Once in a while, every director makes a film that stands out as a marker—a cinematic lodestone, if you will—of how his thoughts and his control over his craft are ready to move on to the next level. This film may not do well commercially, but it signals a definite change in his technique. It means he is ready to introspect on his craft, almost as if the filmmaker is ready for the tag of an auteur.
Every filmmaker has that film, lurking somewhere in that filmography. For someone as celebrated as Mani Ratnam, that moment of truth came way back in 1986 with the release of the Tamil film MOUNA RAAGAM (Silent Symphony), after four back-to-back movies that did not do so well commercially.
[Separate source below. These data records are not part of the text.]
Lemma no_empty_busy_step a (s s' : Pool.state) :
  step a s = Some s' →
  (∀ k, Pool.workers s !! k ≠ Some (Pool.Busy [])) →
  ∀ k, Pool.workers s' !! k ≠ Some (Pool.Busy []).
Proof.
  intros Hstep Hne. unfold Pool.step in Hstep.
  destruct (Pool.crashed s); [done |].
  destruct a as [x| |k|k|k| | |].
  - destruct (_ && _); by simplify_eq.
  - destruct (Pool.input_closed s); by simplify_eq.
  - destruct (Pool.workers s !! k) as [[| | |]|] eqn:Hk; try done.
    destruct (Pool.input s) as [|x rest].
    + destruct (Pool.input_closed s); simplify_eq. simpl. unfold Pool.set_worker.
      intros k'. rewrite (lookup_set_worker _ _ _ _ _ Hk). by case_decide.
    + destruct (work x (Pool.shared s)) as [[outs σ]|]; simplify_eq; [| done].
      simpl. unfold Pool.set_worker.
      intros k'. rewrite (lookup_set_worker _ _ _ _ _ Hk).
      case_decide; [by destruct outs | done].
  - destruct (Pool.workers s !! k) as [[|[|o rest]| |]|] eqn:Hk; try done.
    destruct (Pool.output_closed s); simplify_eq; [done |].
    case_bool_decide; simplify_eq. simpl. unfold Pool.set_worker.
    intros k'. rewrite (lookup_set_worker _ _ _ _ _ Hk).
    case_decide; [by destruct rest | done].
  - destruct (Pool.workers s !! k) as [[| | |]|] eqn:Hk; try done.
    destruct (_ && _); simplify_eq. simpl. unfold Pool.set_worker.
    intros k'. rewrite (lookup_set_worker _ _ _ _ _ Hk). by case_decide.
  - destruct (_ || _); by simplify_eq.
  - destruct (_ && _); by simplify_eq.
  - destruct (Pool.output s); by simplify_eq.
Qed.

Lemma input_closed_step a (s s' : Pool.state) :
  step a s = Some s' → Pool.input_closed s = true → Pool.input_closed s' = true.
Proof.
  intros Hstep Hc. unfold Pool.step in Hstep. rewrite ?Hc in Hstep.
  destruct (Pool.crashed s); [done |].
  destruct a as [x| |k|k|k| | |]; simpl in Hstep; try done.
  - destruct (Pool.workers s !! k) as [[| | |]|]; try done.
    destruct (Pool.input s); [by simplify_eq |].
    destruct (work _ _) as [[??]|]; by simplify_eq.
  - destruct (Pool.workers s !! k) as [[|[|o rest]| |]|]; try done.
    destruct (Pool.output_closed s); [by simplify_eq |].
    case_bool_decide; by simplify_eq.
  - destruct (Pool.workers s !! k) as [[| | |]|]; try done.
    destruct (_ && _); by simplify_eq.
  - destruct (_ || _); by simplify_eq.
  - destruct (_ && _); by simplify_eq.
  - destruct (Pool.output s); by simplify_eq.
Qed.

Lemma gone_step a (s s' : Pool.state) j :
  step a s = Some s' →
  Pool.workers s !! j = Some Pool.Gone → Pool.workers s' !! j = Some Pool.Gone.
Proof.
  intros Hstep Hj. unfold Pool.step in Hstep.
  destruct (Pool.crashed s); [done |].
  destruct a as [x| |k|k|k| | |].
  - destruct (_ && _); by simplify_eq.
  - destruct (Pool.input_closed s); by simplify_eq.
  - destruct (Pool.workers s !! k) as [[| | |]|] eqn:Hk; try done.
    destruct (Pool.input s) as [|x rest].
    + destruct (Pool.input_closed s); simplify_eq. simpl. unfold Pool.set_worker.
      rewrite (lookup_set_worker _ _ _ _ _ Hk). case_decide; [congruence | done].
    + destruct (work x (Pool.shared s)) as [[outs σ]|]; simplify_eq; [| done].
      simpl. unfold Pool.set_worker.
      rewrite (lookup_set_worker _ _ _ _ _ Hk). case_decide; [congruence | done].
  - destruct (Pool.workers s !! k) as [[|[|o rest]| |]|] eqn:Hk; try done.
    destruct (Pool.output_closed s); simplify_eq; [done |].
    case_bool_decide; simplify_eq. simpl. unfold Pool.set_worker.
    rewrite (lookup_set_worker _ _ _ _ _ Hk). case_decide; [congruence | done].
  - destruct (Pool.workers s !! k) as [[| | |]|] eqn:Hk; try done.
    destruct (_ && _); simplify_eq. simpl. unfold Pool.set_worker.
    rewrite (lookup_set_worker _ _ _ _ _ Hk). by case_decide.
  - destruct (_ || _); by simplify_eq.
  - destruct (_ && _); by simplify_eq.
  - destruct (Pool.output s); by simplify_eq.
Qed.

Lemma ready_step a (s s' : Pool.state) : ready s → step a s = Some s' → ready s'.
Proof.
  intros (Hinv & Hcr & Hic & Hne) Hstep. split; [| split; [| split]].
  - by eapply inv_step.
  - by eapply step_no_crash.
  - by eapply input_closed_step.
  - by eapply no_empty_busy_step.
Qed.

Lemma ready_run sched (s s' : Pool.state) : ready s → run sched s = Some s' → ready s'.
Proof.
  revert s. induction sched as [|a sched IH]; intros s Hr; simpl.
  - by intros [= <-].
  - destruct (step a s) as [s1|] eqn:Hs; [| done]. apply IH. by eapply ready_step.
Qed.

Lemma gone_run sched (s s' : Pool.state) j :
  run sched s = Some s' →
  Pool.workers s !! j = Some Pool.Gone → Pool.workers s' !! j = Some Pool.Gone.
Proof.
  revert s. induction sched as [|a sched IH]; intros s; simpl.
  - by intros [= <-].
  - destruct (step a s) as [s1|] eqn:Hs; [| done].
    intros Hr Hj. apply (IH s1 Hr). by eapply gone_step.
Qed.

(** The reader can always empty the output channel. *)
Lemma drain_all (s : Pool.state) :
  Pool.crashed s = false →
  ∃ sched s',
    run sched s = Some s' ∧ Pool.output s' = []
    ∧ Pool.workers s' = Pool.workers s ∧ Pool.input s' = Pool.input s
    ∧ Pool.output_closed s' = Pool.output_closed s.
Proof.
  remember (Pool.output s) as out eqn:Ho. revert s Ho.
  induction out as [|o out IH]; intros s Ho Hcr.
  - by exists [], s.
  - destruct (IH (Pool.State (Pool.input s) (Pool.input_closed s) (Pool.workers s)
                    (Pool.shared s) (Pool.i s) (Pool.sync_closed s) out
                    (Pool.output_closed s) false (Pool.fed s) (Pool.taken s)
                    (Pool.sent s) (Pool.tokens s)) eq_refl eq_refl)
      as (sched & s' & Hrun & ? & ? & ? & ?).
    exists (Pool.Drain :: sched), s'. split; [| done].
    simpl. unfold Pool.step. by rewrite Hcr, <- Ho.
Qed.

Lemma ready_output_open (s : Pool.state) k ws :
  ready s → Pool.workers s !! k = Some ws → ws ≠ Pool.Gone →
  Pool.output_closed s = false ∧ Pool.sync_closed s = false
  ∧ (Pool.i s < nworker)%nat.
Proof.
  intros (Hinv & _) Hk Hws.
  assert (Pool.sync_closed s = false) as Hsc.
  { destruct (Pool.sync_closed s) eqn:Hsc; [| done].
    pose proof (inv_sync_all_gone nworker s Hinv Hsc) as Hg.
    eapply Forall_lookup_1 in Hg; [| exact Hk]. done. }
  split; [| split; [done |]].
  - destruct (Pool.output_closed s) eqn:Hoc; [| done].
    apply (Pool.inv_output _ s Hinv) in Hoc. congruence.
  - destruct Hinv as [Hw Htok Honce Hcount _ _ _ _ _ _].
    assert (k ∉ Pool.tokens s) as Hnk by (rewrite Htok; congruence).
    assert (k :: Pool.tokens s ⊆+ seq 0%nat nworker) as Hsub.
    { apply NoDup_submseteq; [by constructor |].
      intros x [-> | Hx]%elem_of_cons; apply elem_of_seq.
      - apply lookup_lt_Some in Hk. lia.
      - apply Htok, lookup_lt_Some in Hx. lia. }
    apply submseteq_length in Hsub. rewrite length_seq in Hsub. simpl in Hsub. lia.
Qed.

(** A worker in its loop body can send all it holds. *)
Lemma flush_worker k p (s : Pool.state) :
  ready s → Pool.workers s !! k = Some (Pool.Busy p) →
  ∃ sched s',
    run sched s = Some s' ∧ Pool.workers s' !! k = Some Pool.Idle
    ∧ Pool.input s' = Pool.input s.
Proof.
  remember (length p) as n eqn:Hn. revert p s Hn.
  induction n as [n IH] using lt_wf_ind. intros p s Hn Hr Hk.
  destruct p as [|o rest].
  { destruct Hr as (_ & _ & _ & Hne). by destruct (Hne k). }
  destruct (drain_all s) as (sched1 & s1 & Hrun1 & Hout1 & Hw1 & Hin1 & Hoc1).
  { apply Hr. }
  pose proof (ready_run _ _ _ Hr Hrun1) as Hr1.
  rewrite <- Hw1 in Hk.
  destruct (ready_output_open s1 k _ Hr1 Hk) as (Hoc & _ & _); [done |].
  set (s2 := Pool.State (Pool.input s1) (Pool.input_closed s1)
               (Pool.set_worker k (match rest with [] => Pool.Idle | _ => Pool.Busy rest end) s1)
               (Pool.shared s1) (Pool.i s1) (Pool.sync_closed s1) (Pool.output s1 ++ [o])
               false false (Pool.fed s1) (Pool.taken s1) (Pool.sent s1 ++ [o])
               (Pool.tokens s1)).
  assert (step (Pool.Send k) s1 = Some s2) as Hstep.
  { unfold Pool.step. pose proof Hr1 as (_ & -> & _). rewrite Hk, Hoc.
    rewrite bool_decide_eq_true_2 by (rewrite Hout1; simpl; lia). done. }
  pose proof (ready_step _ _ _ Hr1 Hstep) as Hr2.
  assert (Pool.workers s2 !! k =
          Some (match rest with [] => Pool.Idle | _ => Pool.Busy rest end)) as Hk2.
  { simpl. unfold Pool.set_worker. rewrite (lookup_set_worker _ _ _ _ _ Hk).
    by rewrite decide_True. }
  destruct rest as [|o' rest'].
  - exists (sched1 ++ [Pool.Send k]), s2.
    rewrite run_app, Hrun1. split; [by apply run_one |]. split; [done |].
    simpl. congruence.
  - destruct (IH (length (o' :: rest')) ltac:(simpl in *; lia) (o' :: rest') s2
                eq_refl Hr2 Hk2) as (sched3 & s3 & Hrun3 & Hk3 & Hin3).
    exists (sched1 ++ Pool.Send k :: sched3), s3.
    rewrite run_app, Hrun1. simpl. rewrite Hstep.
    split; [done |]. split; [done |]. rewrite Hin3. simpl. congruence.
Qed.

(** A worker at its receive can be taken to its end. *)
Lemma finish_idle k (s : Pool.state) :
  ready s → Pool.workers s !! k = Some Pool.Idle →
  ∃ sched s', run sched s = Some s' ∧ Pool.workers s' !! k = Some Pool.Gone.
Proof.
  remember (length (Pool.input s)) as n eqn:Hn. revert s Hn.
  induction n as [n IH] using lt_wf_ind. intros s Hn Hr Hk.
  pose proof Hr as (Hinv & Hcr & Hic & Hne).
  destruct (Pool.input s) as [|x rest] eqn:Hin.
  - (* the channel is closed and empty: break, send the token *)
    set (s1 := Pool.State [] true (Pool.set_worker k Pool.Leaving s) (Pool.shared s)
                 (Pool.i s) (Pool.sync_closed s) (Pool.output s) (Pool.output_closed s)
                 false (Pool.fed s) (Pool.taken s) (Pool.sent s) (Pool.tokens s)).
    assert (step (Pool.Receive k) s = Some s1) as Hstep1.
    { unfold Pool.step. by rewrite Hcr, Hk, Hin, Hic. }
    pose proof (ready_step _ _ _ Hr Hstep1) as Hr1.
    assert (Pool.workers s1 !! k = Some Pool.Leaving) as Hk1.
    { simpl. unfold Pool.set_worker. rewrite (lookup_set_worker _ _ _ _ _ Hk).
      by rewrite decide_True. }
    destruct (ready_output_open s1 k _ Hr1 Hk1) as (_ & Hsc & Hi); [done |].
    eexists [Pool.Receive k; Pool.Signal k], _. split.
    + simpl. rewrite Hstep1. unfold Pool.step at 1.
      pose proof Hr1 as (_ & -> & _). rewrite Hk1, Hsc.
      rewrite bool_decide_eq_true_2 by done. reflexivity.
    + simpl. unfold Pool.set_worker. rewrite (lookup_set_worker _ _ _ _ _ Hk1).
      by rewrite decide_True.
  - destruct (work x (Pool.shared s)) as [[outs σ]|] eqn:Hwork;
      [| by apply work_total in Hwork].
    set (s1 := Pool.State rest (Pool.input_closed s)
                 (Pool.set_worker k (match outs with [] => Pool.Idle | _ => Pool.Busy outs end) s)
                 σ (Pool.i s) (Pool.sync_closed s) (Pool.output s) (Pool.output_closed s)
                 false (Pool.fed s) (Pool.taken s ++ [(x, outs)]) (Pool.sent s)
                 (Pool.tokens s)).
    assert (step (Pool.Receive k) s = Some s1) as Hstep1.
    { unfold Pool.step. by rewrite Hcr, Hk, Hin, Hwork. }
    pose proof (ready_step _ _ _ Hr Hstep1) as Hr1.
    assert (Pool.workers s1 !! k =
            Some (match outs with [] => Pool.Idle | _ => Pool.Busy outs end)) as Hk1.
    { simpl. unfold Pool.set_worker. rewrite (lookup_set_worker _ _ _ _ _ Hk).
      by rewrite decide_True. }
    assert (∃ sched2 s2, run sched2 s1 = Some s2
                         ∧ Pool.workers s2 !! k = Some Pool.Idle
                         ∧ Pool.input s2 = rest) as (sched2 & s2 & Hrun2 & Hk2 & Hin2).
    { destruct outs as [|o outs'].
      - by exists [], s1.
      - by apply (flush_worker k (o :: outs')). }
    pose proof (ready_run _ _ _ Hr1 Hrun2) as Hr2.
    destruct (IH (length rest) ltac:(simpl in Hn; lia) s2 ltac:(by rewrite Hin2) Hr2 Hk2)
      as (sched3 & s3 & Hrun3 & Hk3).
    exists (Pool.Receive k :: sched2 ++ sched3), s3. split; [| done].
    simpl. rewrite Hstep1, run_app, Hrun2. done.
Qed.

(** Any worker can be taken to its end. *)
Lemma finish_worker k (s : Pool.state) :
  ready s → (k < nworker)%nat →
  ∃ sched s', run sched s = Some s' ∧ Pool.workers s' !! k = Some Pool.Gone.
Proof.
  intros Hr Hk.
  destruct (Pool.workers s !! k) as [ws|] eqn:Hws.
  2: { apply lookup_ge_None in Hws. destruct Hr as ([Hw _ _ _ _ _ _ _ _ _] & _). lia. }
  destruct ws as [|p| |].
  - by apply finish_idle.
  - destruct (flush_worker k p s Hr Hws) as (sched1 & s1 & Hrun1 & Hk1 & _).
    destruct (finish_idle k s1 (ready_run _ _ _ Hr Hrun1) Hk1)
      as (sched2 & s2 & Hrun2 & Hk2).
    exists (sched1 ++ sched2), s2. by rewrite run_app, Hrun1.
  - destruct (ready_output_open s k _ Hr Hws) as (_ & Hsc & Hi); [done |].
    eexists [Pool.Signal k], _. split.
    + simpl. unfold Pool.step at 1. pose proof Hr as (_ & -> & _).
      rewrite Hws, Hsc. rewrite bool_decide_eq_true_2 by done. reflexivity.
    + simpl. unfold Pool.set_worker. rewrite (lookup_set_worker _ _ _ _ _ Hws).
      by rewrite decide_True.
  - by exists [], s.
Qed.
MOUNA RAAGAM had all the quintessential elements of a standard romantic film, and it had a winsome Revathy as the bubbly, sprightly Divya, but Ratnam combined all these elements into a film that critiqued the social norms governing marriage and teenage love. It showed everyone the first glimpse of a director who was willing to treat cinematic story-telling as an art, and not as a business proposition.
Gautham Menon, another celebrated Tamil director nowadays (half of whose Tamil filmography seems to have been remade in Hindi), had his moment too in 2010, with the twin movies based on the same story, VINNAITHAANDI VARUVAAYA (Tamil) and YE MAAYA CHESAVE (Telugu). The stories were the same, but both films had two different endings. With VTV especially, audiences found a filmmaker willing to push the envelope and completely upturn the notions of a typically-soppy romantic film. Unfortunately, when Menon wanted to remake the same film in Hindi, the film backfired. (EKK DEEWANA THA, remember?)
When he made a quiet entry into the big bad world of Hindi cinema in 2005 with SOCHA NA THA, no one thought much of Imtiaz Ali as a filmmaker. The film did average business, but achieved a sort of cult following, thanks to its numerous reruns on TV. Besides being a launchpad for Abhay Deol and Ayesha Takia, it was a refreshingly original take on the confusion surrounding commitment and the institution of marriage. But above all, it was a quirky, romantic film, made from the heart.
After that, Ali’s fortunes as a filmmaker rose with every successive film. With JAB WE MET in 2007, LOVE AAJ KAL in 2009, ROCKSTAR in 2011 and COCKTAIL in 2012 (which he wrote, but didn’t direct), Imtiaz Ali became a byword for frothy romantic films that tried their own deconstruction of popular notions of love. These movies had big stars, catchy soundtracks, snappy dialogues and memorable characters.
However, somewhere that honest, fearless voice we’d last seen in SOCHA NA THA had got lost. Until today, that is.
HIGHWAY, which opened today, is unlike anything we’ve seen from Ali. The core idea, obviously, comes from a similarly-titled telefilm he had directed for the RISHTEY series on Zee TV in 1999. But the telefilm had a sort of rushed closure befitting its limited length. The 2014 version, however, has no such compunctions.
Veera (Alia Bhatt), is an upper-class Delhi girl, daughter of a business tycoon and getting ready for her own wedding. Feeling claustrophobic because of all the wedding preparations, she sneaks out on a midnight drive with her fiancé Vinay. However, everything goes horribly wrong when both of them get inadvertently embroiled in a shootout at a petrol pump, and Veera is taken hostage by a gang of Jat criminals, led by the gruff Mahabir Bhati (Randeep Hooda). Realizing they’ve taken on the entire system by kidnapping Veera, Mahabir and his gang try to drive her away, but she always keeps coming back to them. The funny part is that Veera enjoys tagging along with them, wherever they go.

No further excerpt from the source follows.